Last post 05-14-2008 3:43 PM by Vinlaen. 26 replies.
  • 05-09-2008 2:14 PM

    2D Worms Terrain using high resolutions (1920x1200) - Am I approaching this wrong?

    I'm trying to create a 2D worms game and I'm having some difficulty in figuring out how to store the terrain.

    My plan is to create an algorithm that generates terrain by combining several images together to get one final texture.  For example, I'll start with the shape of the terrain then fill in mountains, add grass on top, add rivers to the inside, create caves, etc.  However, in the end I will just have one very, very large texture.

    However, I also plan to allow very large resolutions (eg. 1920x1200 [my 24" monitor's native resolution], 1280x800 [laptop's native resolution], etc), and thus this requires massive amounts of video memory and lots of textures.

    For example, if I want to use 1920x1200 (w/32-bit color) and have 6 screens worth of terrain (3 screens wide and 2 screens high), then it will require 55 MB of video memory.  Even 1280x800 requires 24 MB of video memory.

    The other problem is that typical maximum texture size is only 1024x1024 so I'm guessing I'll need to split my image into many, many smaller textures and then figure out which ones to deform when a collision happens, etc.

    Am I approaching this problem wrong?  It seems like 1920x1200 * 6 screens just requires a ton of video memory and there is no way around it...

  • 05-09-2008 2:53 PM In reply to

    Re: 2D Worms Terrain using high resolutions (1920x1200) - Am I approaching this wrong?

    Step 1 in making these sizes reasonable is to forget about 32 bit color. Use DXT1 format instead.

    If that's still too big, you should think about whether a single huge texture is really the best way to go. A more concise representation might be to store the outline of the terrain in a geometric vector format (perhaps as a collection of curves), then generate a set of triangles when you want to draw this, using a tiled texture to apply your grass/dirt/etc patterns.

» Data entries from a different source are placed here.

(* ===== verification/RelayProjection.v ===== *)
(** * Relay projections (relay_projection.rs)
    The events that describe managed agents and personas to a community's relay: read what
    the relay has, and publish only what differs. *)
From Stdlib Require Import ZArith Lia String Ascii.
From stdpp Require Import base gmap list strings.
From S2P Require Import Prelude RustStr Ids Lifecycle Agent Bytes Sha256 Monad Json Provider.
From S2P Require Import AgentFiles Custody Nostr.
#[local] Open Scope Z_scope.

Inductive RelayProjectionError : Type :=
| ProjectionTransport (message : string)
| ProjectionRejected (message : string)
| ProjectionInvalid (message : string).

Definition KIND_PROFILE : Z := 0.
Definition KIND_DELETE : Z := 5.
(** [buzz_core::kind]. *)
Class BuzzKinds : Type := { KIND_MANAGED_AGENT : Z; KIND_PERSONA : Z }.

(** [persona_d_tag]: over the characters of the name. *)
Definition d_tag_byte (c : ascii) : bool :=
  is_ascii_lowercase c || is_ascii_digit c || Ascii.eqb c "_" || Ascii.eqb c "-".
Definition d_tag_char (c : string) : ascii :=
  match c with
  | String a EmptyString => let a := ascii_lower a in if d_tag_byte a then a else "-"%char
  | _ => "-"%char
  end.
Definition starts_alphanumeric (s : string) : bool :=
  match s with String c _ => is_ascii_alphanumeric c | EmptyString => false end.
Definition persona_d_tag (raw : string) : string :=
  let out := String.string_of_list_ascii (map d_tag_char (chars raw)) in
  let out := if negb (starts_alphanumeric out) then String "a" out else out in
  String.substring 0 64 out.
Definition ensure_agent_user (configured_user default_user : option string)
    : AccountM (string * (Z * Z) * Path) :=
  let user := selected_agent_user configured_user default_user in
  identity ← M_map_err (λ _, does_not_exist "filesystem user " user) (resolve_user user);
  agent_gid ← resolve_group AGENT_GROUP;
  member ← user_in_group user identity.2 AGENT_GROUP;
  if negb member
  then throw (InvalidConfig (String.append "filesystem user " (String.append user
                (String.append " must already belong to " AGENT_GROUP))))
  else
  home ← resolve_user_home user;
  mret (user, (identity.1, agent_gid), home).

(** ** Names, paths and secrets *)
Definition env_name_start (c : ascii) : bool := is_ascii_uppercase c || Ascii.eqb c "_".
Definition env_name_char (c : ascii) : bool := env_name_start c || is_ascii_digit c.
Definition valid_env_name (name : string) : bool :=
  match name with String c rest => env_name_start c && all_bytes env_name_char rest
                | EmptyString => false end.

(** A path as text. *)
Definition path_text (p : Path) : string :=
  String.append (if p_absolute p then "/" else "") (join_with "/" (p_components p)).
Definition path_string (p : Path) : result DaemonError string :=
  if is_utf8 (path_text p) then Ok (path_text p) else Err (InvalidConfig "paths must be UTF-8").

Definition secret_generation (value : string) : string :=
  String.append "sha256:" (hex_digest (sha256 (bytes_of value))).

Definition INTERNAL_AUTHORIZATION_REFERENCE : string := "internal:signer-issued-authorization".
Definition INTERNAL_AGENT_KEY_REFERENCE : string := "internal:custodied-agent-private-key".

Record EnvironmentSecrets : Type := mkEnvironmentSecrets {
  es_authorization : string; es_agent_private_key : option string
}.
(** [SecretResolver::resolve]; [var] is the daemon's environment. *)
Definition resolve_secret (var : string → option string) (self : EnvironmentSecrets)
    (reference : SecretRef) : result SupervisorError string :=
  if String.eqb (sref_key reference) INTERNAL_AUTHORIZATION_REFERENCE
  then Ok (es_authorization self)
  else if String.eqb (sref_key reference) INTERNAL_AGENT_KEY_REFERENCE
  then ok_or SecretResolution (es_agent_private_key self)
  else ensure valid_env_name (sref_key reference) else SecretResolution in
  ok_or SecretResolution (var (sref_key reference)).

Section Layout.
Context `{UuidLib}.
Record AgentFilesystemLayout : Type := mkLayout {
  lay_receipt : Path; lay_workspace : Path; lay_runtime : Path; lay_launch_id : string
}.
Definition state_parent (config : DaemonConfig) : result DaemonError Path :=
  ok_or (InvalidConfig "state database has no parent") (parent (dc_state_database config)).
Definition agent_state_root (state : Path) (agent_id : AgentId) : Path :=
  join (join state "agents") (AgentId_to_string agent_id).
Definition launch_id_of (agent_id : AgentId) : string :=
  String.append "agent-" (AgentId_to_string agent_id).
Definition dynamic_agent_layout (config : DaemonConfig) (agent_id : AgentId)
    : result DaemonError AgentFilesystemLayout :=
  let? state := state_parent config in
  let state_root := agent_state_root state agent_id in
  Ok (mkLayout (join state_root "process-receipt.json") (join state_root "workspace")
        (join state_root "runtime") (launch_id_of agent_id)).
End Layout.

(** ** The environment of a launch *)
Definition apply_acp_pool_environment (environment : gmap string string) (parallelism : Z)
    : gmap string string :=
  <["BUZZ_ACP_LAZY_POOL" := "true"]> (<["BUZZ_ACP_AGENTS" := show_Z parallelism]> environment).

Definition insert_some (key : string) (value : option string) (env : gmap string string)
    : gmap string string :=
  match value with Some v => <[key := v]> env | None => env end.
(** [environment.entry(key).or_insert_with(..)] *)
Definition entry_or_insert (key value : string) (env : gmap string string) : gmap string string :=
  match env !! key with Some _ => env | None => <[key := value]> env end.

Definition with_launch (arguments : list string) (env : gmap string string) (l : LaunchSpec)
    : LaunchSpec :=
  mkLaunchSpec (ls_launch_id l) (ls_agent_id l) (ls_role l) (ls_harness l) (ls_harness_arguments l)
    (mkResolvedRuntime (rr_runtime_id (ls_runtime l)) (rr_executable (ls_runtime l)) arguments
       (rr_preflight (ls_runtime l)))
    env (ls_secret_environment l) (ls_working_directory l) (ls_workspace_path l)
    (ls_runtime_path l) (ls_process_group_id l) (ls_restart l) (ls_health l).

Definition resolved_environment (resolved : ResolvedAgentConfig) (env : gmap string string)
    : gmap string string :=
  let env := <["BUZZ_ACP_DISPLAY_NAME" := spec_display_name (rac_spec resolved)]> env in
  let prompt := spec_system_prompt (rac_spec resolved) in
  let env := if negb (str_is_empty prompt) then <["BUZZ_ACP_SYSTEM_PROMPT" := prompt]> env else env in
  let env := apply_acp_pool_environment env (rac_parallelism resolved) in
  let env := <["BUZZ_ACP_RESPOND_TO" := RespondToMode_as_str (rac_respond_to resolved)]> env in
  let env := (match rac_respond_to_allowlist resolved with
              | [] => env
              | allowlist => <["BUZZ_ACP_RESPOND_TO_ALLOWLIST" := join_with "," allowlist]> env
              end) in
  let env := insert_some "BUZZ_ACP_IDLE_TIMEOUT" (show_Z <$> rac_idle_timeout_seconds resolved) env in
  let env := insert_some "BUZZ_ACP_MAX_TURN_DURATION"
               (show_Z <$> rac_max_turn_duration_seconds resolved) env in
  let env := (match rac_model resolved with
              | Some value =>
                entry_or_insert "BUZZ_AGENT_MODEL" value (<["BUZZ_ACP_MODEL" := value]> env)
              | None => env
              end) in
  match rac_provider resolved with
  | Some value => entry_or_insert "BUZZ_AGENT_PROVIDER" value env
  | None => env
  end.
Definition apply_resolved_agent_environment (resolved : ResolvedAgentConfig) (launch : LaunchSpec)
    : LaunchSpec :=
  with_launch
    (match rac_agent_args resolved with [] => rr_arguments (ls_runtime launch) | args => args end)
    (resolved_environment resolved (ls_environment launch)) launch.

(** ** Errors and operations between components *)
Definition agent_file_application_error (error : AgentFileError) : ApplicationError :=
  match error with
  | FileValidation error => AppInvalid error
  | PersonaNotFound _ => AppNotFound
  | PersonaReferenced persona_id agents =>
    AppConflict (String.append "persona " (String.append persona_id
      (String.append " is still used by agents " (String.append agents "; purge those agents first"))))
  | RuntimeRequired id =>
    AppInvalid (mkValidationError "runtime_id"
      (String.append "persona " (String.append id " has no runtime; provide --runtime")))
  | StandaloneRuntimeRequired =>
    AppInvalid (mkValidationError "runtime_id" "is required when no persona is selected")
  | SystemPromptFile path message =>
    AppInvalid (mkValidationError "system_prompt_file"
      (String.append path (String.append ": " message)))
  | _ => AppInternal
  end.

Definition store_operation (resource : OperationResource) : DurableOperation :=
  mkDurableOperation (or_id resource) (or_kind resource) (or_status resource) (or_agent_id resource)
    (or_error_code resource) (or_created_at resource) (or_updated_at resource)
    (or_correlation_id resource).

(** ** Lemmas *)
Lemma account_file_ok path s text s' :
  account_file path s = (Ok text, s') →
  nodes_kept s s' ∧ ∃ n, leads_to s path n ∧ n_data n = text.
Proof.
  intros Hr. pose proof (kept_read_to_string path s) as Hk. apply M_map_err_ok in Hr.
  rewrite Hr in Hk. split; [done|]. apply bind_ok in Hr as (d & s1 & Hf & Hr).
  apply read_file_ok in Hf as (n & Hl & <- & _). destruct (is_utf8 _); [|done].
  injection Hr as <- _. eauto.
Qed.
Lemma account_file_text path s s' text text' t t' :
  account_file path s = (Ok text, s') → account_file path t = (Ok text', t') →
  nodes_kept s t → text' = text.
Proof.
  intros (_ & n & Hl & <-)%account_file_ok (_ & n' & Hl' & <-)%account_file_ok Hk.
  apply (leads_to_kept s t) in Hl'; [|done]. unfold leads_to in *. congruence.
Qed.

(** The line of [/etc/group] that makes [user] a member of [gid]. *)
Definition member_line (user : string) (gid : Z) (line : string) : Prop :=
  let fields := split_char ":" line in
  (4 ≤ List.length fields)%nat ∧ lists_member user fields = true
  ∧ parse_u32 (nth_field 2 fields) = Some gid.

    XNA Framework Developer - blog - homepage
  • 05-09-2008 3:16 PM In reply to

    Re: 2D Worms Terrain using high resolutions (1920x1200) - Am I approaching this wrong?

    Thanks for the reply!  (By the way, I really enjoyed your networking tutorials)

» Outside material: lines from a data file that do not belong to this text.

(* ===== verification/SupervisorLaws.v ===== *)
(** * The local supervisor keeps its promises
    [LocalProcessAdapter] (supervisor.rs) meets the laws the reconciler relies on
    ([SupervisorLaws]), on any machine whose clock reads after 1970, whose processes have
    a start time, and whose adopted processes do not replace their program. *)
From Stdlib Require Import ZArith Lia String Ascii.
From stdpp Require Import base gmap list strings fin_maps pretty.
From S2P Require Import Prelude RustStr Bytes Monad Ids Lifecycle Agent Runtime Launch Reconcile.
From S2P Require Import Diagnostics LogCapture Fs AgentFiles CommunityJoin Daemon Receipts Process.
From S2P Require Import Supervisor ProcFiles.
#[local] Open Scope Z_scope.
#[local] Set Warnings "-notation-for-abbreviation".
#[local] Notation W := (Fs * LocalState)%type.

Definition procs (w : W) : gmap Z Process := h_procs (lo_host w.2).
Definition managed (w : W) : gmap Z ManagedChild := lo_children w.2.

(** ** What is observed of the state *)
(** Which processes run, by the agent and launch they were started for. *)
Definition live_in (w : W) (p : AgentId * string * Z) : Prop :=
  ∃ q, procs w !! p.2 = Some q ∧ alive q = true ∧ ps_launch q = Some p.1.

(** A child in the table that was not collected is a launched child of the host; one that
    was collected leaves its identifier to others. *)
Definition child_ok (m : gmap Z Process) (pid : Z) (c : ManagedChild) : Prop :=
  mc_pid c = pid ∧ pr_pid (mc_receipt c) = pid
  ∧ match mc_status c with
    | None => ∃ q, m !! pid = Some q ∧ ps_child q = true
                   ∧ ps_launch q = Some (pr_agent_id (mc_receipt c), pr_launch_id (mc_receipt c))
    | Some _ => ∀ q, m !! pid = Some q → ps_launch q = None
    end.
(** A launched process leads its group, and is in the table while it is a live child. *)
Definition launched_ok (cs : gmap Z ManagedChild) (pid : Z) (q : Process) : Prop :=
  ps_launch q ≠ None →
  ps_group q = pid
  ∧ (ps_child q = true → alive q = true → ∃ c, cs !! pid = Some c ∧ mc_status c = None).
Definition supervised_in (w : W) : Prop :=
  map_Forall (child_ok (procs w)) (managed w) ∧ map_Forall (launched_ok (managed w)) (procs w).

Section Trust.
Context `{Machine}.

Definition ticks_read (n : nat) (pid : Z) (q : Process) : option Z :=
  if is_utf8 (stat_line n pid q) then start_ticks_of (stat_line n pid q) else None.
(** /proc shows of the process, at any time, what the receipt records. *)
Definition recorded (pid : Z) (q : Process) (r : ProcessReceipt) : Prop :=
  command_matches r = true ∧ option_is_some (pr_process_start_ticks r) = true
  ∧ (∀ n, ticks_read n pid q = pr_process_start_ticks r)
  ∧ command_of (terminated_by NUL (ps_argv q)) = pr_command_path r
  ∧ existsb (String.eqb (marker_entry (pr_launch_id r)))
      (split_char NUL (terminated_by NUL (ps_environ q))) = true.
(** The supervisor can recognise the process of the receipt. *)
Definition tracked (w : W) (r : ProcessReceipt) : Prop :=
  match managed w !! pr_pid r with
  | Some c => ManagedChild_matches c r = true
  | None => ∃ q, procs w !! pr_pid r = Some q ∧ ps_child q = false ∧ recorded (pr_pid r) q r
  end.
Definition trusted_in (w : W) (r : ProcessReceipt) : Prop :=
  (live_in w (process_of r) → tracked w r)
  ∧ (ObservedProcessState_is_terminal (pr_observed_state r) = true → ¬ live_in w (process_of r)).

(** ** Steps that start nothing and forget nothing *)
Definition tidy (w w' : W) : Prop :=
  supervised_in w →
  supervised_in w' ∧ (∀ p, live_in w' p → live_in w p) ∧ (∀ o, trusted_in w o → trusted_in w' o).
#[export] Instance tidy_preorder : PreOrder tidy.
Proof.
  split; [by intros w Hs|]. intros a b c Hab Hbc Hs. destruct (Hab Hs) as (Hs' & Hl & Ht).
  destruct (Hbc Hs') as (Hs'' & Hl' & Ht'). split_and!; auto.
Qed.

(** Steps that change the processes only as time does. *)
Definition calm (w w' : W) : Prop := evolves (procs w) (procs w') ∧ managed w' = managed w.
#[export] Instance calm_preorder : PreOrder calm.
Proof.
  split; [intros w; split; [reflexivity|done]|]. intros a b c [E1 M1] [E2 M2].
  split; [by transitivity (procs b)|congruence].
Qed.

(** Launched processes come from launched processes. *)
Definition comes_from (m m' : gmap Z Process) : Prop :=
  ∀ pid p', m' !! pid = Some p' → ps_launch p' ≠ None → ∃ p, m !! pid = Some p ∧ carries p p'.

Lemma evolves_comes m m' : evolves m m' → comes_from m m'.
Proof. intros Hev pid p'. by apply (evolves_back _ _ Hev). Qed.
Lemma live_back w w' p : comes_from (procs w) (procs w') → live_in w' p → live_in w p.
Proof.
  intros Hb (q' & Hq & Ha & Hl). destruct (Hb _ _ Hq) as (q & H0 & K); [congruence|].
  exists q. split_and!; [done|by apply (carries_dead _ _ K)|]. by rewrite <- (carries_launch _ _ K).
Qed.

Lemma recorded_carries pid q q' r :
  carries q q' → ps_child q = false → alive q' = true → recorded pid q r → recorded pid q' r.
Proof.
  intros K Hc Ha (Hm & Ht & Hr & Hcmd & He). destruct (carries_program _ _ K Hc) as [Ev En].
  pose proof (carries_dead _ _ K Ha) as Ha'. unfold recorded.
  assert (∀ n, stat_line n pid q' = stat_line n pid q) as Es.
  { intros n. unfold stat_line, stat_fields, stat_letter. by rewrite En, Ha, Ha', (carries_ticks _ _ K). }
  rewrite Ev, (carries_environ _ _ K). split_and!; try done. intros n. rewrite <- (Hr n). unfold ticks_read. by rewrite Es.
Qed.

Lemma tracked_evolves w w' o :
  (∀ q', procs w' !! pr_pid o = Some q' → ps_launch q' ≠ None →
     ∃ q, procs w !! pr_pid o = Some q ∧ carries q q') →
  managed w' !! pr_pid o = managed w !! pr_pid o →
  live_in w' (process_of o) → tracked w o → tracked w' o.
Proof.
  intros Hev Hm (q' & Hq & Ha & Hl). unfold tracked. rewrite Hm.
  destruct (managed w !! pr_pid o) as [c|]; [done|]. intros (q & H0 & Hc & Hr).
  destruct (Hev _ Hq) as (q0 & H1 & K); [congruence|]. cbn in Hq, H1.
  rewrite H0 in H1. injection H1 as <-. exists q'. split_and!; [done|by rewrite (carries_child _ _ K)|].
  by eapply recorded_carries.
Qed.

Lemma tidy_trusted w w' o :
  (∀ p, live_in w' p → live_in w p) →
  (live_in w' (process_of o) → tracked w o → tracked w' o) → trusted_in w o → trusted_in w' o.
Proof. intros Hl Ht [H1 H2]. split; [auto|]. intros Hterm Hlive. by apply H2; auto. Qed.

Lemma child_ok_evolves m m' pid c : evolves m m' → child_ok m pid c → child_ok m' pid c.
Proof.
  intros Hev (Hp & Hr & Hs). split_and!; [done|done|]. destruct (mc_status c).
  - intros q' Hq. destruct (ps_launch q') as [x|] eqn:El; [|done].
    destruct (evolves_back _ _ Hev _ _ Hq) as (q & H0 & K); [congruence|].
    rewrite (carries_launch _ _ K), (Hs q H0) in El. done.
  - destruct Hs as (q & Hq & Hc & Hl). destruct (evolves_child _ _ Hev _ _ Hq) as (q' & Hq' & K); [congruence|done|].
    exists q'. by rewrite (carries_child _ _ K), (carries_launch _ _ K).
Qed.

Lemma calm_tidy w w' : calm w w' → tidy w w'.
Proof.
  intros [Hev Hm] [Hc Hl]. split_and!.
  - split.
    + rewrite Hm. intros pid c Hpid. eapply child_ok_evolves; [done|by apply Hc].
    + rewrite Hm. intros pid q' Hq Hn. destruct (evolves_back _ _ Hev _ _ Hq Hn) as (q & H0 & K).
      destruct (Hl pid q H0) as [Hg Ha]; [by rewrite <- (carries_launch _ _ K)|].
      rewrite (carries_group _ _ K), (carries_child _ _ K). split; [done|].
      intros Hch Hal. apply Ha; [done|]. by apply (carries_dead _ _ K).
  - intros p. by apply live_back, evolves_comes.
  - intros o. apply tidy_trusted; [intros p; by apply live_back, evolves_comes|].
    intros Hlive. apply tracked_evolves; [by apply (evolves_comes _ _ Hev)|by rewrite Hm|done].
Qed.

    I've never even thought about using another texture format but that sounds like a great idea.  It's actually difficult to find information on DXT1, but according to the Unreal Engine wiki it's only 4-bits per pixel?  That would reduce my 55 MB RGB8 texture to a mere 7 MB!  That's pretty incredible...  However, how good does DXT1 look?

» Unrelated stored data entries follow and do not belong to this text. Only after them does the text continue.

Definition dynamic_launch (resolved : ResolvedAgentConfig) (community : CommunityConfig)
    (layout : AgentFilesystemLayout) (agent_user : string) (owner_keys agent_keys : SecretKey)
    : result DaemonError LaunchSpec :=
  let? workspace := path_string (lay_workspace layout) in
  let? runtime := path_string (lay_runtime layout) in
  let? launch := map_err DaemonLaunch (resolve_local (rac_spec resolved) (dc_runtime_catalog config)
    (mkLocalLaunchContext (lay_launch_id layout) (dc_harness config) (dc_harness_arguments config)
       workspace workspace runtime (lay_launch_id layout) (dc_restart config) (dc_health config))) in
  let launch := with_environments
    (<[HARNESS_RELAY_URL_ENV := url_as_str (cc_relay_url community)]> (ls_environment launch))
    (<[HARNESS_AUTH_TAG_ENV := mkSecretRef INTERNAL_AUTHORIZATION_REFERENCE
         (Some (authorization_generation community owner_keys agent_keys))]>
       (<[HARNESS_PRIVATE_KEY_ENV := mkSecretRef INTERNAL_AGENT_KEY_REFERENCE
            (Some (secret_generation (to_secret_hex agent_keys)))]> (ls_secret_environment launch)))
    launch in
  let launch := apply_resolved_agent_environment resolved launch in
  let launch := with_environments
    (<["BUZZ_SERVER_FILESYSTEM_USER" := agent_user]> (ls_environment launch))
    (ls_secret_environment launch) launch in
  let? _ := map_err (λ e, DaemonLaunch (LRE_Validation e)) (LaunchSpec_validate launch) in
  Ok launch.
End Launch.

    Can you explain a little bit more about your alternate idea of storing the texture?  I can store the outline of the terrain as a series of vertices, but I'm not sure what you mean about generating triangles / using a tiled texture.

    If I generate my terrain image by composing various textures together, how could I generate tiles to save space?  (eg. if I break the terrain into several smaller pieces, no two pieces will be the same)

    One alternative idea is to re-draw the grass (and every piece of the terrain) every frame.  (eg. instead of using the algorithm to generate one texture it would be used to draw the different items of the texture every frame)  This would work but I would work it makes collision detection much harder... (eg. because the terrain is deformable)

  • 05-09-2008 3:51 PM In reply to

    Re: 2D Worms Terrain using high resolutions (1920x1200) - Am I approaching this wrong?

    Hello,

    Me and a group of 3 others are creating a student game using this concept for this year in school. We've had basic talks on how we are going to approach and it might help you.

    However, be warned that we haven't coded so there may be issues with this process!!! It's pure hypothetical theory until we start coding it at the end of the summer :) Still figuring out design concepts and such. Also, we are coding in C++ from scratch without using XNA.

    We are going to create a collision map of two colors, white and black (not sure on format, but we only really need one bit per pixel). White is no collision, black is collision. We then can figure out some information about the terrain during the draw phase (if it's surrounded by black pixels for example, draw a rock texture, if there's a white pixel above, draw grass since it's a top level).

    That should only need to be done once.

    Then from that we still have a bunch of ideas on the best ways to do the deformable terrain (in terms of accuracy and graphics quality of the terrain).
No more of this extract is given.